(Beginning of INPUT DATA)
(** The graph after an update, seen by a forest that spans the graph before. *)
Lemma toggle_not_merged n d sf G u v :
  n < 2 ^ 32 → u < v → v < n → forest_inv n d sf G →
  (∀ x y, pair_connected (forest_pairs sf) x y ↔ graph_connected G x y) →
  pair_connected (forest_pairs sf) u v → (u, v) ∉ forest_pairs sf →
  let G' := G △ {[ concat_pairing_fn u v ]} in
  forest_inv n d sf G' ∧
  ∀ x y, pair_connected (forest_pairs sf) x y ↔ graph_connected G' x y.
Proof using .
  intros Hn Huv Hv HF HG Hc Hnin G'.
  assert (∀ a b, (a, b) ∈ forest_pairs sf → concat_pairing_fn a b ∈ G') as Hin.
  { intros a b Hab. destruct (fi_edges _ _ _ _ HF a b Hab) as (Hlt & Hb & Hg).
    apply elem_of_symdiff. left. split; [done|]. rewrite elem_of_singleton. intros E.
    destruct (concat_ends a b) as [E1 E2]; [unfold is_node_id, num_bits; lia..|].
    destruct (concat_ends u v) as [E3 E4]; [unfold is_node_id, num_bits; lia..|].
    rewrite E, E3 in E1. rewrite E, E4 in E2. apply Hnin.
    rewrite !N.min_l in E1 by lia. rewrite !N.max_r in E2 by lia. by subst. }
  pose proof (forest_inv_graph n d sf G G' Hin HF) as HF'. split; [done|].
  intros x y. split; [apply (forest_connected_graph n d); [lia|done]|].
  apply pair_connected_ind; [apply _|]. intros a b (id & Hid & <- & <-)%elem_of_graph_pairs.
  apply elem_of_symdiff in Hid as [[Hid _]|[_ Hid]].
  - by apply HG, graph_connected_edge.
  - apply elem_of_singleton in Hid as ->.
    destruct (concat_ends u v) as [-> ->]; [unfold is_node_id, num_bits; lia..|].
    by rewrite N.min_l, N.max_r by lia.
Qed.
(** ** Operations on a shared merge *)

Lemma inv_relevant L gts Q e r g : region_inv L gts Q e r → relevant g →
  ∃ gd, r_globals r !! g = Some gd ∧ Shape (g_sketch gd) ∧ global_ok g gts gd Q.
Proof using .
  intros HI [HK _]. pose proof (inv_global _ _ _ _ _ HI g) as Hg.
  destruct (N.eqb_spec (K g) 0); [done|]. destruct Hg as (gd & Hgd & Hok).
  exists gd. split_and!; [done|by eapply HI|done].
Qed.

(** Thread [t] moves on, having changed shared merge [g] to [gd']. *)
Lemma step_global L gts Q e r (t : nat) x a rest y g gd gd' :
  region_inv L gts Q e r → gts !! t = Some x → th_todo (gt_thread x) = a :: rest →
  relevant g → r_globals r !! g = Some gd → thread_ok y →
  th_todo (gt_thread y) = rest → rest ≠ [] → th_err (gt_thread y) = th_err (gt_thread x) →
  gt_cs y = gt_cs x → Shape (g_sketch gd') →
  global_ok g (<[t := y]> gts) gd' Q →
  (∀ g', g' ≠ g → contributions g' (a :: rest) (gt_cs x) = contributions g' rest (gt_cs x)) →
  (∀ g', g' ≠ g → announcements g' (a :: rest) = announcements g' rest) →
  (∀ g', g' ≠ g → ready_for g' x = ready_for g' y) →
  local_queries (a :: rest) (gt_cs x) = local_queries rest (gt_cs x) →
  steps_to L gts t rest (Ok (set_thread t (gt_thread y) (set_global g gd' r))).
Proof using .
  intros HI Hx Et Hrel Hgd Hy Ety Hne Ee Ecs Hs Hok Hc Ha Hrdy Hl.
  eexists _, y, Q, e. split; [done|]. split; [|done].
  apply (step_inv L gts Q Q e e r _ t x y (Some g) HI Hx); try done.
  - apply HI.
  - eapply err_ok_move; [apply HI|done|done|]. left. by rewrite Ety.
  - intros g' gd2 Hg'. simpl in Hg'. destruct (decide (g' = g)) as [->|Hng].
    + rewrite lookupN_insert_eq in Hg' by (by eapply lookupN_lt_Some). by injection Hg' as <-.
    + rewrite lookupN_insert_ne in Hg' by done. by eapply HI.
  - intros g' Hg'. assert (g' ≠ g) as Hng by congruence. simpl.
    rewrite lookupN_insert_ne by done. split; [done|].
    unfold rem_contributions, rem_announcements. rewrite Ety, Et, Ecs.
    split_and!; [by apply Hc|by apply Ha|by apply Hrdy].
  - intros g' [= ->]. split; [apply Hrel|]. exists gd'. split; [|done]. simpl.
    apply lookupN_insert_eq. by eapply lookupN_lt_Some.
  - intros cs Hcs. right. unfold rem_queries in *. by rewrite Ety, Ecs, <-Hl, <-Et.
Qed.

Lemma step_need L gts Q e r (t : nat) x g k rest :
  region_inv L gts Q e r → gts !! t = Some x → th_todo (gt_thread x) = ANeed g k :: rest →
  steps_to L gts t rest (act_step cur_round t (gt_thread x) (ANeed g k) rest r).
Proof using .
  intros HI Hx Et. destruct (inv_lookup _ _ _ _ _ _ _ HI Hx) as [_ Hok].
  pose proof (not_ready x _ _ Hok Et ltac:(done)) as Hr.
  pose proof Hok as ([E|Hwf] & Hs & Hh & _); [by rewrite Et in E|]. rewrite Et in Hwf.
  destruct Hwf as (Hrel & Hhd & Hwf).
  destruct (inv_relevant _ _ _ _ _ g HI Hrel) as (gd & Hgd & Hsg & Hg).
  unfold act_step. rewrite Hgd. simpl.
  set (y := mkGhost (mkThread (th_sketch (gt_thread x)) (th_ready (gt_thread x))
              (th_err (gt_thread x)) rest) (gt_cs x) (gt_fresh x)).
  assert (rem_contributions g x = rem_contributions g y) as Ec.
  { unfold rem_contributions. by rewrite Et. }
  assert (ready_for g x = ready_for g y) as Er by (unfold ready_for; simpl; by rewrite Et, Hr).
  assert (rem_announcements g x = k :: rem_announcements g y) as Ea.
  { unfold rem_announcements. rewrite Et. simpl. by rewrite N.eqb_refl. }
  pose proof (bind_insert_same _ gts t x y Hx Ec) as Pc.
  pose proof (bind_insert_same _ gts t x y Hx Er) as Pr.
  pose proof (bind_insert (rem_announcements g) gts t x y [k] Hx) as Pa.
  eapply (step_global L gts Q e r t x (ANeed g k) rest y g gd); try done.
  - split_and!; simpl; [by right|done|done|by rewrite Hr].
  - by eapply wf_prog_nonempty.
  - destruct Hg as (Hcnt & Hn & Hph). eapply global_lists_perm; [exact Pc|reflexivity|exact Pr|done|].
    split; [done|]. split; [|done]. right.
    destruct Hn as [[Hn _]|[Hn _]]; rewrite Hn in Pa; specialize (Pa ltac:(by rewrite Ea)).
    + apply Permutation_singleton_l in Pa. simpl in Pa. injection Pa as -> Pa. split; [|done]. done.
    + by apply Permutation_nil_l in Pa.
  - intros g' Hne. simpl. destruct (N.eqb_spec g g'); [congruence|done].
  - intros g' Hne. unfold ready_for. simpl. by rewrite Et, Hr.
Qed.

Lemma contribution_left gts (t : nat) x g rest :
  gts !! t = Some x → th_todo (gt_thread x) = AMergeGlobal g :: rest →
  gts ≫= rem_contributions g ≠ [].
Proof using .
  intros Hx Et Hnil. assert (gt_cs x ∈ gts ≫= rem_contributions g) as Hin.
  { apply list_elem_of_bind. exists x. split; [|by eapply list_elem_of_lookup_2].
    unfold rem_contributions. rewrite Et. simpl. rewrite N.eqb_refl. left. }
  rewrite Hnil in Hin. by apply elem_of_nil in Hin.
Qed.
(** The program over the rest [c] of the chunk, [cur] being the current root. *)
Fixpoint spec_prog (t cur : N) (c : list MergeInstr) : list act :=
  match c with
  | [] => finish t cur ++ [AReport]
  | x :: c => (if instr_root x =? cur then [] else finish t cur ++ [AZero]) ++
              AMerge (instr_child x) :: spec_prog t (instr_root x) c
  end.

Lemma root_in_chunk (i : N) x t : t < T → pt_bound t ≤ i → i < pt_bound (t + 1) → mi !! i = Some x →
  occurs (instr_root x) ∧ first_part (instr_root x) ≤ t ∧ t ≤ last_part (instr_root x) ∧
  first_index (instr_root x) ≤ i ∧ i < end_index (instr_root x).
Proof using rt Hmi PT.
  intros Ht H1 H2 Hx.
  assert (∃ y, y ∈ chunk t ∧ instr_root y = instr_root x) as Hy.
  { exists x. split; [|done]. apply elem_of_chunk; [done|]. eauto. }
  apply chunk_root in Hy; [|done]. destruct (root_index i x (instr_root x) Hx) as [Hr _].
  specialize (Hr eq_refl). tauto.
Qed.

(** Another root follows in the chunk: the current root ends here. *)
Lemma finish_flush (i : N) x y t : t < T → pt_bound t ≤ i → i + 1 < pt_bound (t + 1) →
  mi !! i = Some x → mi !! (i + 1) = Some y → instr_root y ≠ instr_root x →
  finish t (instr_root x) = flush_acts t (first_part (instr_root x) <? t) ∧
  first_part (instr_root y) = t.
Proof using rt Hmi PT.
  intros Ht H1 H2 Hx Hy Hne.
  destruct (root_in_chunk i x t Ht H1 ltac:(lia) Hx) as (Ho & Hf & Hl & Hf1 & Hl1).
  destruct (root_in_chunk (i + 1) y t Ht ltac:(lia) H2 Hy) as (Hoy & _ & _ & Hf2 & Hl2).
  pose proof (root_index (i + 1) y (instr_root x) Hy) as Hrx.
  pose proof (root_index i x (instr_root y) Hx) as Hry.
  assert (end_index (instr_root x) = i + 1) as Ee.
  { destruct (decide (i + 1 < end_index (instr_root x))); [|lia]. destruct Hne. apply Hrx. lia. }
  assert (first_index (instr_root y) = i + 1) as Ef.
  { destruct (decide (i < first_index (instr_root y))); [lia|]. destruct Hne. symmetry. apply Hry. lia. }
  assert (last_part (instr_root x) = t) as El.
  { unfold last_part. rewrite Ee. apply part_eq; lia. }
  split; [|unfold first_part; rewrite Ef; apply part_eq; lia].
  unfold finish, flush_acts. rewrite El. bool_cases; try done; try lia.
Qed.

Lemma thread_iteration_ok t (i : N) y cur fl acts : mi !! i = Some y →
  thread_iteration mi t i (cur, fl, acts) =
  Ok (instr_root y, if instr_root y =? cur then fl else false,
      (if instr_root y =? cur then acts else acts ++ flush_acts t fl ++ [AZero]) ++
      [AMerge (instr_child y)]).
Proof using . intros Hy. unfold thread_iteration. rewrite Hy. simpl. by destruct (_ =? _). Qed.

Lemma thread_loop_ok t : t < T → ∀ (k i cur : N) acts,
  i + k = pt_bound (t + 1) → pt_bound t ≤ i →
  (∃ x, mi !! (N.max (pt_bound t) (i - 1)) = Some x ∧ instr_root x = cur) →
  ∃ acts' z, ofold (thread_iteration mi t) (seqN i k) (cur, first_part cur <? t, acts) =
      Ok (instr_root z, first_part (instr_root z) <? t, acts ++ acts') ∧
    mi !! (N.max (pt_bound t) (pt_bound (t + 1) - 1)) = Some z ∧
    acts' ++ finish t (instr_root z) ++ [AReport] =
      spec_prog t cur (drop (N.to_nat (i - pt_bound t)) (chunk t)).
Proof using rt Hmi PT.
  intros Ht. pose proof (length_chunk t Ht) as HL. pose proof (pt_lt t Ht) as Hlt.
  pose proof (pt_bound_le n T (t + 1) ltac:(lia)) as Hle.
  induction k as [|k IH] using N.peano_ind; intros i cur acts Hik Hi (x & Hx & <-).
  - exists [], x. rewrite N.add_0_r in Hik. subst i. rewrite drop_ge by lia.
    rewrite seqN_nil, app_nil_r. done.
  - rewrite seqN_cons. cbn [ofold]. destruct (mi_lookup i) as [y Hy]; [lia|].
    rewrite (thread_iteration_ok t i y) by done. cbn [mbind outcome_bind].
    assert (drop (N.to_nat (i - pt_bound t)) (chunk t) =
            y :: drop (N.to_nat (N.succ i - pt_bound t)) (chunk t)) as ->.
    { replace (N.to_nat (N.succ i - pt_bound t)) with (S (N.to_nat (i - pt_bound t))) by lia.
      apply drop_S. change (chunk t !! (i - pt_bound t) = Some y). rewrite lookup_chunk by lia.
      by replace (pt_bound t + (i - pt_bound t)) with i by lia. }
    cbn [spec_prog]. destruct (N.eqb_spec (instr_root y) (instr_root x)) as [E|Hne]; cbn [negb app].
    + destruct (IH (N.succ i) (instr_root y) (acts ++ [AMerge (instr_child y)]) ltac:(lia) ltac:(lia))
        as (acts' & z & E1 & E2 & E3); [exists y; split; [|done]; rewrite <-Hy; f_equal; lia|].
      rewrite <-E. exists (AMerge (instr_child y) :: acts'), z.
      rewrite <-app_assoc in E1. split; [exact E1|]. split; [done|]. simpl. by rewrite E3.
    + assert (i ≠ pt_bound t) as Hne'.
      { intros ->. rewrite N.max_l in Hx by lia. congruence. }
      rewrite N.max_r in Hx by lia.
      destruct (finish_flush (i - 1) x y t Ht ltac:(lia) ltac:(lia) Hx) as [Ef Et];
        [rewrite <-Hy; f_equal; lia|done|].
      destruct (IH (N.succ i) (instr_root y)
          ((acts ++ flush_acts t (first_part (instr_root x) <? t) ++ [AZero]) ++ [AMerge (instr_child y)])
          ltac:(lia) ltac:(lia))
        as (acts' & z & E1 & E2 & E3); [exists y; split; [|done]; rewrite <-Hy; f_equal; lia|].
      rewrite Et, N.ltb_irrefl in E1. rewrite E1.
      exists (flush_acts t (first_part (instr_root x) <? t) ++ AZero :: AMerge (instr_child y) :: acts'), z.
      split; [by rewrite <-!app_assoc; simpl; rewrite <-?app_assoc|]. split; [done|].
      rewrite Ef, <-E3, <-!app_assoc. done.
Qed.

Definition prog (t : N) : list act :=
  match chunk t with [] => [] | x :: _ => spec_prog t (instr_root x) (chunk t) end.

(** The root before the chunk, and the one after, continue into it. *)
Lemma enters_left t x : t < T → 0 < pt_bound t → mi !! (pt_bound t) = Some x →
  ∃ a, mi !! (pt_bound t - 1) = Some a ∧
    (instr_root a =? instr_root x) = (first_part (instr_root x) <? t).
Proof using rt Hmi PT.
  intros Ht H0 Hx. pose proof (pt_lt t Ht) as Hlt. pose proof (pt_bound_le n T (t + 1) ltac:(lia)).
  destruct (mi_lookup (pt_bound t - 1)) as [a Ha]; [lia|]. exists a. split; [done|].
  destruct (root_in_chunk (pt_bound t) x t Ht ltac:(lia) Hlt Hx) as (Ho & Hf & _ & Hf1 & Hl1).
  pose proof (root_index _ a (instr_root x) Ha) as Hr.
  pose proof (end_index_le (instr_root x)) as He.
  pose proof (part_lt_iff t (first_index (instr_root x)) Ht ltac:(lia)) as Hp.
  unfold first_part. destruct (N.eqb_spec (instr_root a) (instr_root x)) as [E|E]; symmetry.
  - apply N.ltb_lt, Hp. apply Hr in E. lia.
  - apply N.ltb_ge, N.nlt_ge. intros Hc. apply Hp in Hc. apply E, Hr. lia.
Qed.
(End of INPUT DATA)
- _EXERCISE REQUIREMENTS_
What do the lines from the one with "(** The root" through the last line of the entries say? Print them word for word, both ends included, and nothing else.

- _EXERCISE ANSWER_
(** The root before the chunk, and the one after, continue into it. *)
Lemma enters_left t x : t < T → 0 < pt_bound t → mi !! (pt_bound t) = Some x →
  ∃ a, mi !! (pt_bound t - 1) = Some a ∧
    (instr_root a =? instr_root x) = (first_part (instr_root x) <? t).
Proof using rt Hmi PT.
  intros Ht H0 Hx. pose proof (pt_lt t Ht) as Hlt. pose proof (pt_bound_le n T (t + 1) ltac:(lia)).
  destruct (mi_lookup (pt_bound t - 1)) as [a Ha]; [lia|]. exists a. split; [done|].
  destruct (root_in_chunk (pt_bound t) x t Ht ltac:(lia) Hlt Hx) as (Ho & Hf & _ & Hf1 & Hl1).
  pose proof (root_index _ a (instr_root x) Ha) as Hr.
  pose proof (end_index_le (instr_root x)) as He.
  pose proof (part_lt_iff t (first_index (instr_root x)) Ht ltac:(lia)) as Hp.
  unfold first_part. destruct (N.eqb_spec (instr_root a) (instr_root x)) as [E|E]; symmetry.
  - apply N.ltb_lt, Hp. apply Hr in E. lia.
  - apply N.ltb_ge, N.nlt_ge. intros Hc. apply Hp in Hc. apply E, Hr. lia.
Qed.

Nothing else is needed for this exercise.